START Excerpted data

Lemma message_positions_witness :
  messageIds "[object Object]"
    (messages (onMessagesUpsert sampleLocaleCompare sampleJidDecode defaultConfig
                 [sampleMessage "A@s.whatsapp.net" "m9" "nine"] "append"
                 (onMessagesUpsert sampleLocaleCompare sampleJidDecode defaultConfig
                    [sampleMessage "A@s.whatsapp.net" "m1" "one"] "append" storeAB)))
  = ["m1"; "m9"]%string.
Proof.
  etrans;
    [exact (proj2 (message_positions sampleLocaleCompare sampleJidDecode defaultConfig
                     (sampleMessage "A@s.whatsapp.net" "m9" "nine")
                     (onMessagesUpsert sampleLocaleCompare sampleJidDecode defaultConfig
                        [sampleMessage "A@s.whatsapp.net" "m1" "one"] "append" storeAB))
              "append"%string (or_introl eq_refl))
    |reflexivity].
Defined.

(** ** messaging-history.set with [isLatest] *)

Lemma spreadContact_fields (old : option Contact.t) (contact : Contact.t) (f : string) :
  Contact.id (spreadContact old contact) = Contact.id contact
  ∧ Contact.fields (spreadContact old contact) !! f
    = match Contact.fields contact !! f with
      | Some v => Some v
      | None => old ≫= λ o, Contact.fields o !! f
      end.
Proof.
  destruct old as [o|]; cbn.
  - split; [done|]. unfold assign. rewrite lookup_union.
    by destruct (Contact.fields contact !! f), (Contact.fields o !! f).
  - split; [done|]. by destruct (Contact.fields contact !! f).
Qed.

END Excerpted data

> _Assignment_: Copy each line of the data exactly, please.

> _Response to the exercise_:
Lemma message_positions_witness :
  messageIds "[object Object]"
    (messages (onMessagesUpsert sampleLocaleCompare sampleJidDecode defaultConfig
                 [sampleMessage "A@s.whatsapp.net" "m9" "nine"] "append"
                 (onMessagesUpsert sampleLocaleCompare sampleJidDecode defaultConfig
                    [sampleMessage "A@s.whatsapp.net" "m1" "one"] "append" storeAB)))
  = ["m1"; "m9"]%string.
Proof.
  etrans;
    [exact (proj2 (message_positions sampleLocaleCompare sampleJidDecode defaultConfig
                     (sampleMessage "A@s.whatsapp.net" "m9" "nine")
                     (onMessagesUpsert sampleLocaleCompare sampleJidDecode defaultConfig
                        [sampleMessage "A@s.whatsapp.net" "m1" "one"] "append" storeAB))
              "append"%string (or_introl eq_refl))
    |reflexivity].
Defined.

(** ** messaging-history.set with [isLatest] *)

Lemma spreadContact_fields (old : option Contact.t) (contact : Contact.t) (f : string) :
  Contact.id (spreadContact old contact) = Contact.id contact
  ∧ Contact.fields (spreadContact old contact) !! f
    = match Contact.fields contact !! f with
      | Some v => Some v
      | None => old ≫= λ o, Contact.fields o !! f
      end.
Proof.
  destruct old as [o|]; cbn.
  - split; [done|]. unfold assign. rewrite lookup_union.
    by destruct (Contact.fields contact !! f), (Contact.fields o !! f).
  - split; [done|]. by destruct (Contact.fields contact !! f).
Qed.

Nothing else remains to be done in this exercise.